BEGIN Records for processing

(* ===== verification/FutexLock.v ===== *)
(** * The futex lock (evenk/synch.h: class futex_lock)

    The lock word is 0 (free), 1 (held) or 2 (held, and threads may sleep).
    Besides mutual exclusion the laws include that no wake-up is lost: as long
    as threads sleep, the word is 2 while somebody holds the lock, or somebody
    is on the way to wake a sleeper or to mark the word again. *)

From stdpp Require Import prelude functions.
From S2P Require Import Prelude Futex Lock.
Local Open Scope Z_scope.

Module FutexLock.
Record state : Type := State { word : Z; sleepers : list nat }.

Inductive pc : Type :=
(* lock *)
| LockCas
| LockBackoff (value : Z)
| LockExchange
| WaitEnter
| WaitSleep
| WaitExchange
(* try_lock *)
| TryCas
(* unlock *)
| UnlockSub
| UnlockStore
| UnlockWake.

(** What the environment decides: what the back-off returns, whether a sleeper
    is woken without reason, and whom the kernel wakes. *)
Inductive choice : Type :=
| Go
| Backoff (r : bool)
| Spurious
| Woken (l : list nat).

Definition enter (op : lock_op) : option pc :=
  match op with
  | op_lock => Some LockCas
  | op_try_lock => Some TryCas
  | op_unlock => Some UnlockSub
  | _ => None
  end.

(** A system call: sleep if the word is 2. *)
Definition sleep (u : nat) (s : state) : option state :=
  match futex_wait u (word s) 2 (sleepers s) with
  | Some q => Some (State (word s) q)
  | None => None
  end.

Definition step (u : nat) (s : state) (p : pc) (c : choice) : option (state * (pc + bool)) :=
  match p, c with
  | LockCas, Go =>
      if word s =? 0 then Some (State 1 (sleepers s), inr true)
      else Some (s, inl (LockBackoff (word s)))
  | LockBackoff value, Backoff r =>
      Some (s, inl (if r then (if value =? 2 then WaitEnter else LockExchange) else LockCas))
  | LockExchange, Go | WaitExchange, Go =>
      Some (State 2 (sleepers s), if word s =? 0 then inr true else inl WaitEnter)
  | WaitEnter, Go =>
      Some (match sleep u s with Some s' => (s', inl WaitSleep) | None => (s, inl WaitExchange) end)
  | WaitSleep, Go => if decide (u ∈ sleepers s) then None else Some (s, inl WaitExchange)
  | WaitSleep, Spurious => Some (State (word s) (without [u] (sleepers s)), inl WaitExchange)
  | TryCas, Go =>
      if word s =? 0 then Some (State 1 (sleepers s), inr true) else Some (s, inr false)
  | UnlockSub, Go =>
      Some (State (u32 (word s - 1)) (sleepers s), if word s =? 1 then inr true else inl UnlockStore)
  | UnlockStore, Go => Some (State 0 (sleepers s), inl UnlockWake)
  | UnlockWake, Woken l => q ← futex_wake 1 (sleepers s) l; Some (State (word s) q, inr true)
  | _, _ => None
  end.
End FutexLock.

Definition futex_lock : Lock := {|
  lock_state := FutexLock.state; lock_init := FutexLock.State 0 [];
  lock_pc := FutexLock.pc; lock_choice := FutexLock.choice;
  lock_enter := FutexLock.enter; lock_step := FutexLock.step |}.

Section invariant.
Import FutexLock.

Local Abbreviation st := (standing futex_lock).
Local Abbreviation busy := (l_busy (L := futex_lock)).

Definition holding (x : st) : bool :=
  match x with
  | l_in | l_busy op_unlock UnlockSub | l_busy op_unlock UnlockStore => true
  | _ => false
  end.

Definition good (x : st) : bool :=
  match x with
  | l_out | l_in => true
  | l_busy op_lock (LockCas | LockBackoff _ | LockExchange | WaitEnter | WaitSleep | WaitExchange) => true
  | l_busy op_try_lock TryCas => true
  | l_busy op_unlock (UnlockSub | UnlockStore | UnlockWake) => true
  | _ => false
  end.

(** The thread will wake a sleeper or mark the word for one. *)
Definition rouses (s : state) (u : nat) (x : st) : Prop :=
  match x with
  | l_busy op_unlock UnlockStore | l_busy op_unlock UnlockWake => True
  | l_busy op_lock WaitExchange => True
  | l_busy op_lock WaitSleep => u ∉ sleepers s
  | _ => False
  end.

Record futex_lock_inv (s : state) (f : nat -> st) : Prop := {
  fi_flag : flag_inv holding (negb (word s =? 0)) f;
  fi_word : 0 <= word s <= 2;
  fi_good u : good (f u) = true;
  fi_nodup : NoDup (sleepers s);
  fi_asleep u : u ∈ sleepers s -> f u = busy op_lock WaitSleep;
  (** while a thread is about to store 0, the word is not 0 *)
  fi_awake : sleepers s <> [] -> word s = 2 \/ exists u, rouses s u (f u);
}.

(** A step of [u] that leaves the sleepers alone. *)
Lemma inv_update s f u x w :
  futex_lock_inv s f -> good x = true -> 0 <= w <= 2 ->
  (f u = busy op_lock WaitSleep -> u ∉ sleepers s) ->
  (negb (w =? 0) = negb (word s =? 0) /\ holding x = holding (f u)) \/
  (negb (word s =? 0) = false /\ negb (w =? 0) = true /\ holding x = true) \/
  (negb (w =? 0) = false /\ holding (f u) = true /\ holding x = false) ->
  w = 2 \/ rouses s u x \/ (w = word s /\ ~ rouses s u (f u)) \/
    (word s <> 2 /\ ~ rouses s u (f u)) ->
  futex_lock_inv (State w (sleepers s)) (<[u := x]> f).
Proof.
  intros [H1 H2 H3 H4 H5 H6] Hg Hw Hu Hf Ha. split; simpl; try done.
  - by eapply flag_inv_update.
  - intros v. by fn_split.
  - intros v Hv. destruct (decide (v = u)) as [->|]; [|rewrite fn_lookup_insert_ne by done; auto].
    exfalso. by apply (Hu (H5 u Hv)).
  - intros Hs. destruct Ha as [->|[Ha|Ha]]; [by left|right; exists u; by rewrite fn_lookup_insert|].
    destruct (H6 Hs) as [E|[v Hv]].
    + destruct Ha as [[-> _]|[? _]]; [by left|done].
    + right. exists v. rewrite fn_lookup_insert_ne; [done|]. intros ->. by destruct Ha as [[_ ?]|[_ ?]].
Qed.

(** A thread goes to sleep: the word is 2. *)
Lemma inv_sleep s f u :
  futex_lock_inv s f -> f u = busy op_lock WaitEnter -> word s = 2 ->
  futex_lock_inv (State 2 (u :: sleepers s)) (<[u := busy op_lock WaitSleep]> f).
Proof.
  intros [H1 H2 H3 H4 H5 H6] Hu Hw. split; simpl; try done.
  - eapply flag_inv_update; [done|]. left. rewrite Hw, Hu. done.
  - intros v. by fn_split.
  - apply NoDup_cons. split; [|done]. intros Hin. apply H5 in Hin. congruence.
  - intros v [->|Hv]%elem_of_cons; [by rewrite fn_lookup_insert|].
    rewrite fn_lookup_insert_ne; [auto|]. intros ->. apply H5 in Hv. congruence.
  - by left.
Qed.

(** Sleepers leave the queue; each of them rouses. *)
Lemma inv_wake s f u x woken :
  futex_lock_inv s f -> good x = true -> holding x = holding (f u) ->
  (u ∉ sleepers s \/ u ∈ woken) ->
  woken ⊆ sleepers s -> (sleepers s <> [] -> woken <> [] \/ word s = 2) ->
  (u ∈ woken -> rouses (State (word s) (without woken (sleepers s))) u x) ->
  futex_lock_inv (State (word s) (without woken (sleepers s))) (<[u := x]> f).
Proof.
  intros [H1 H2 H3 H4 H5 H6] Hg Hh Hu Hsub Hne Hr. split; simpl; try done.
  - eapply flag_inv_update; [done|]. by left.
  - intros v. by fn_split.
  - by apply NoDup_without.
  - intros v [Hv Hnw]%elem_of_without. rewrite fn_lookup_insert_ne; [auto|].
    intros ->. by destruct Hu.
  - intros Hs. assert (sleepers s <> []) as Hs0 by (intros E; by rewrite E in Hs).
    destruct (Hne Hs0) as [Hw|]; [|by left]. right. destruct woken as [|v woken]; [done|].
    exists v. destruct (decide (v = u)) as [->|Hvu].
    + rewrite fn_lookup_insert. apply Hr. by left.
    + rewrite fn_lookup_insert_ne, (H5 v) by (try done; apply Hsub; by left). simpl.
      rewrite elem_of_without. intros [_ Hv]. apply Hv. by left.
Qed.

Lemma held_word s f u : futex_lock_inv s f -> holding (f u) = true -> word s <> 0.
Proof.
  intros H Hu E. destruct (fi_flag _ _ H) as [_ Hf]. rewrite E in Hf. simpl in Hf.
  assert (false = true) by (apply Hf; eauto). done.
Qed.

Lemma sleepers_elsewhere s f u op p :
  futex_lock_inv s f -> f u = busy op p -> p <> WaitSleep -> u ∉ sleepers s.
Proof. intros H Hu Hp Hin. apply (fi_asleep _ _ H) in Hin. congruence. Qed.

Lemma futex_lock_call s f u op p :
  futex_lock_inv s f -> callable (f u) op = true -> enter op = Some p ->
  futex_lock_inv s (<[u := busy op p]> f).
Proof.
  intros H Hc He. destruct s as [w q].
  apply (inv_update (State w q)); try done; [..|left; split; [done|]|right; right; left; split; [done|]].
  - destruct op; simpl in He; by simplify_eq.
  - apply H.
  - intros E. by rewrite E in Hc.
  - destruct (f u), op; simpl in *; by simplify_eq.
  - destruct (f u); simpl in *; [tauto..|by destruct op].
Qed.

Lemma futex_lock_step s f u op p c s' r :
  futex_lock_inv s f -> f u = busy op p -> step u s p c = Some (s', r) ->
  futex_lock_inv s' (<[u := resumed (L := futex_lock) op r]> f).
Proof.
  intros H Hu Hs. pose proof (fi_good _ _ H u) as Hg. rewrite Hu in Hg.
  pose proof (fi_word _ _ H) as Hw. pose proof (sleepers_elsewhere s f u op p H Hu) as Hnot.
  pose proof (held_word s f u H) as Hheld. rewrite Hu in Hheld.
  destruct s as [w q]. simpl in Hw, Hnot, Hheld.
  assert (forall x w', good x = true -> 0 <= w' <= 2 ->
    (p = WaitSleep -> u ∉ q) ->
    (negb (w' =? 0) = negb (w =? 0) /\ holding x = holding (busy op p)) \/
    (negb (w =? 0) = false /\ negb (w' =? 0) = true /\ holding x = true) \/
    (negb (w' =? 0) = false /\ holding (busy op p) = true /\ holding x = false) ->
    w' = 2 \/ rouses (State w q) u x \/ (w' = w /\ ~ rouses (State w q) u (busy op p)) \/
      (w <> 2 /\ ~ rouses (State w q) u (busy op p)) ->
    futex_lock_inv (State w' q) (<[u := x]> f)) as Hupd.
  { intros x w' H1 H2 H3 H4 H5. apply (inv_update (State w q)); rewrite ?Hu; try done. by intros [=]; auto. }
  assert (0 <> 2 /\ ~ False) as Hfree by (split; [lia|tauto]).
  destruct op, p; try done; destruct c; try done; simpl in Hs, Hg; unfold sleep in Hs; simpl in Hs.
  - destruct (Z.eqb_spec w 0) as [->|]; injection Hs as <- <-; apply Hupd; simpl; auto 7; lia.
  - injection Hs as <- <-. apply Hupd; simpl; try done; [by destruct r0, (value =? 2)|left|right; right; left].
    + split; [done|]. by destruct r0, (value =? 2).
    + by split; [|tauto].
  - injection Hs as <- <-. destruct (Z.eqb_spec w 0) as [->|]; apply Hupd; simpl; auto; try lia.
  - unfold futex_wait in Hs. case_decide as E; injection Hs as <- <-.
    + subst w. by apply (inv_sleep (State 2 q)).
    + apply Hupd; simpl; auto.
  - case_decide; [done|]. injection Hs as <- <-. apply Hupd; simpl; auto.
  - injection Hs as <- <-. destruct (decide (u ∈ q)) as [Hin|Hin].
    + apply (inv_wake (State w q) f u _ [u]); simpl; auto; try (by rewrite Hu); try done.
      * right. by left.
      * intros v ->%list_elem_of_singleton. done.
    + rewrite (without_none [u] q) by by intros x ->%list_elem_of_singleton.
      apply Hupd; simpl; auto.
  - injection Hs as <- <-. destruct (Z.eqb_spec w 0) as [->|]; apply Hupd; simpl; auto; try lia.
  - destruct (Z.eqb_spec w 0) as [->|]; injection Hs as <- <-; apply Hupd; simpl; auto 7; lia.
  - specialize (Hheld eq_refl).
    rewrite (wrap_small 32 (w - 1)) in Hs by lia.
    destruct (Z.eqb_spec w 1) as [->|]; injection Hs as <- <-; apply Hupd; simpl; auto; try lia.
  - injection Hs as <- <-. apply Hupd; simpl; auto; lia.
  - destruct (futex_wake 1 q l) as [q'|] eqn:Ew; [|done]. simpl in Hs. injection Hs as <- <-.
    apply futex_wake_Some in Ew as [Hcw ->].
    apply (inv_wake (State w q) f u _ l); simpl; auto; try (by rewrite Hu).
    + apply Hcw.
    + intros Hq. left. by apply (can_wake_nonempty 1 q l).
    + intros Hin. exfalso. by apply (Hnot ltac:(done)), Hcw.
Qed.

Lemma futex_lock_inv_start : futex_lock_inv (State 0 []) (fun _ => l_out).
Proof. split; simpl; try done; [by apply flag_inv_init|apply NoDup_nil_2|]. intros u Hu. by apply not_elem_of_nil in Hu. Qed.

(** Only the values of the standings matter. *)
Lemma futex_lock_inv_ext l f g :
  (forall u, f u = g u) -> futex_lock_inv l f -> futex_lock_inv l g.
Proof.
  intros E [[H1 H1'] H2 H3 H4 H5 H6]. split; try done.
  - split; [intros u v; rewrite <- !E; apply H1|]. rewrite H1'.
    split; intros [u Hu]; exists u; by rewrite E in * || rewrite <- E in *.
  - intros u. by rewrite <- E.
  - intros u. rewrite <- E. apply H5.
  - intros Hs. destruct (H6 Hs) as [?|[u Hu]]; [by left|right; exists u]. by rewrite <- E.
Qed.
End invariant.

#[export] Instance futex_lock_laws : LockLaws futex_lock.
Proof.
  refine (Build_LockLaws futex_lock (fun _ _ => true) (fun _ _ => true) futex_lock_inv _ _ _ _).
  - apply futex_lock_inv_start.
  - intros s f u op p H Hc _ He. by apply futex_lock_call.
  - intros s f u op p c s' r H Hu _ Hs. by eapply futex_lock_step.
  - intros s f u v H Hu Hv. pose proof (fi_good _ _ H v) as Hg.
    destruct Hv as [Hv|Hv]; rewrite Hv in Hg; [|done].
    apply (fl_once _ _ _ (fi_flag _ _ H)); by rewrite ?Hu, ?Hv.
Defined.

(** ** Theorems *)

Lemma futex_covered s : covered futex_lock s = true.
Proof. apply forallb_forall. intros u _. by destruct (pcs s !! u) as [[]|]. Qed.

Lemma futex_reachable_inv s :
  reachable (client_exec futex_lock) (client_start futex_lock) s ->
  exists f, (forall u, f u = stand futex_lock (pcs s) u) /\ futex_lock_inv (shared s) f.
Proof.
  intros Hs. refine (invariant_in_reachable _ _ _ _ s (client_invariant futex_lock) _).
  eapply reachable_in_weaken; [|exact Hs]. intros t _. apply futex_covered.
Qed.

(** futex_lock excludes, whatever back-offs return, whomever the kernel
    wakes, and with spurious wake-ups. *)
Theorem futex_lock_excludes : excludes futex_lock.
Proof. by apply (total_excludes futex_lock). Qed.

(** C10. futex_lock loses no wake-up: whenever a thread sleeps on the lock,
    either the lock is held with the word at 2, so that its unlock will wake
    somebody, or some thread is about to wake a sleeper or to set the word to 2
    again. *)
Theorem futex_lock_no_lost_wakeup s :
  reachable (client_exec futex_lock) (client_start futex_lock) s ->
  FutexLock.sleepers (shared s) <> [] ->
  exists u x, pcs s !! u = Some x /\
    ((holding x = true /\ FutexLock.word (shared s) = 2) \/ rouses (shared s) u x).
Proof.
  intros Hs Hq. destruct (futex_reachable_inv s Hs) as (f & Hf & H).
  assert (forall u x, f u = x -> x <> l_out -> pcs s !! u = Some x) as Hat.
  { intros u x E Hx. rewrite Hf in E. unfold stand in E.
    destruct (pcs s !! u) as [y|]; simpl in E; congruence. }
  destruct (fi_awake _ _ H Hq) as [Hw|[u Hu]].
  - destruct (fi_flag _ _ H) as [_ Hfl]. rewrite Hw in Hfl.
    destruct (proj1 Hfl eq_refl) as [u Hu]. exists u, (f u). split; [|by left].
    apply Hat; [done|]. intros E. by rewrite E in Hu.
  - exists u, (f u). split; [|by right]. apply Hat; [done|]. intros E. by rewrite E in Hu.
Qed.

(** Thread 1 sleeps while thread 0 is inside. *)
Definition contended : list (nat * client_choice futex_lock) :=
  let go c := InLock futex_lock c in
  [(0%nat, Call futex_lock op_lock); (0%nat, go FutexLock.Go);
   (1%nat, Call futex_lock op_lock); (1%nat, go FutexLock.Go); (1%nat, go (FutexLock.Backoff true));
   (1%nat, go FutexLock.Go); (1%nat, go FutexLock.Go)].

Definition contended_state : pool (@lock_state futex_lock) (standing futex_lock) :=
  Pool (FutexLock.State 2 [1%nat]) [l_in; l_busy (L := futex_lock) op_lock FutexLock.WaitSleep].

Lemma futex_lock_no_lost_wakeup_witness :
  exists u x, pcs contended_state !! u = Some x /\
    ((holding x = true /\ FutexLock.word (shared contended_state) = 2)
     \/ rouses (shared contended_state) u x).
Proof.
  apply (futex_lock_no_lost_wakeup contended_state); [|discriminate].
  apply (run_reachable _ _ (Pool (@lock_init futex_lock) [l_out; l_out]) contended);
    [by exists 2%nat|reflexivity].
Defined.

END Records for processing

Exercise:
An exact, complete copy of the lines above from the one with "Lemma inv_wake s" through the one with "intros H Hc He. destruct s as [w q]." is the whole answer.

Worked solution:
Lemma inv_wake s f u x woken :
  futex_lock_inv s f -> good x = true -> holding x = holding (f u) ->
  (u ∉ sleepers s \/ u ∈ woken) ->
  woken ⊆ sleepers s -> (sleepers s <> [] -> woken <> [] \/ word s = 2) ->
  (u ∈ woken -> rouses (State (word s) (without woken (sleepers s))) u x) ->
  futex_lock_inv (State (word s) (without woken (sleepers s))) (<[u := x]> f).
Proof.
  intros [H1 H2 H3 H4 H5 H6] Hg Hh Hu Hsub Hne Hr. split; simpl; try done.
  - eapply flag_inv_update; [done|]. by left.
  - intros v. by fn_split.
  - by apply NoDup_without.
  - intros v [Hv Hnw]%elem_of_without. rewrite fn_lookup_insert_ne; [auto|].
    intros ->. by destruct Hu.
  - intros Hs. assert (sleepers s <> []) as Hs0 by (intros E; by rewrite E in Hs).
    destruct (Hne Hs0) as [Hw|]; [|by left]. right. destruct woken as [|v woken]; [done|].
    exists v. destruct (decide (v = u)) as [->|Hvu].
    + rewrite fn_lookup_insert. apply Hr. by left.
    + rewrite fn_lookup_insert_ne, (H5 v) by (try done; apply Hsub; by left). simpl.
      rewrite elem_of_without. intros [_ Hv]. apply Hv. by left.
Qed.

Lemma held_word s f u : futex_lock_inv s f -> holding (f u) = true -> word s <> 0.
Proof.
  intros H Hu E. destruct (fi_flag _ _ H) as [_ Hf]. rewrite E in Hf. simpl in Hf.
  assert (false = true) by (apply Hf; eauto). done.
Qed.

Lemma sleepers_elsewhere s f u op p :
  futex_lock_inv s f -> f u = busy op p -> p <> WaitSleep -> u ∉ sleepers s.
Proof. intros H Hu Hp Hin. apply (fi_asleep _ _ H) in Hin. congruence. Qed.

Lemma futex_lock_call s f u op p :
  futex_lock_inv s f -> callable (f u) op = true -> enter op = Some p ->
  futex_lock_inv s (<[u := busy op p]> f).
Proof.
  intros H Hc He. destruct s as [w q].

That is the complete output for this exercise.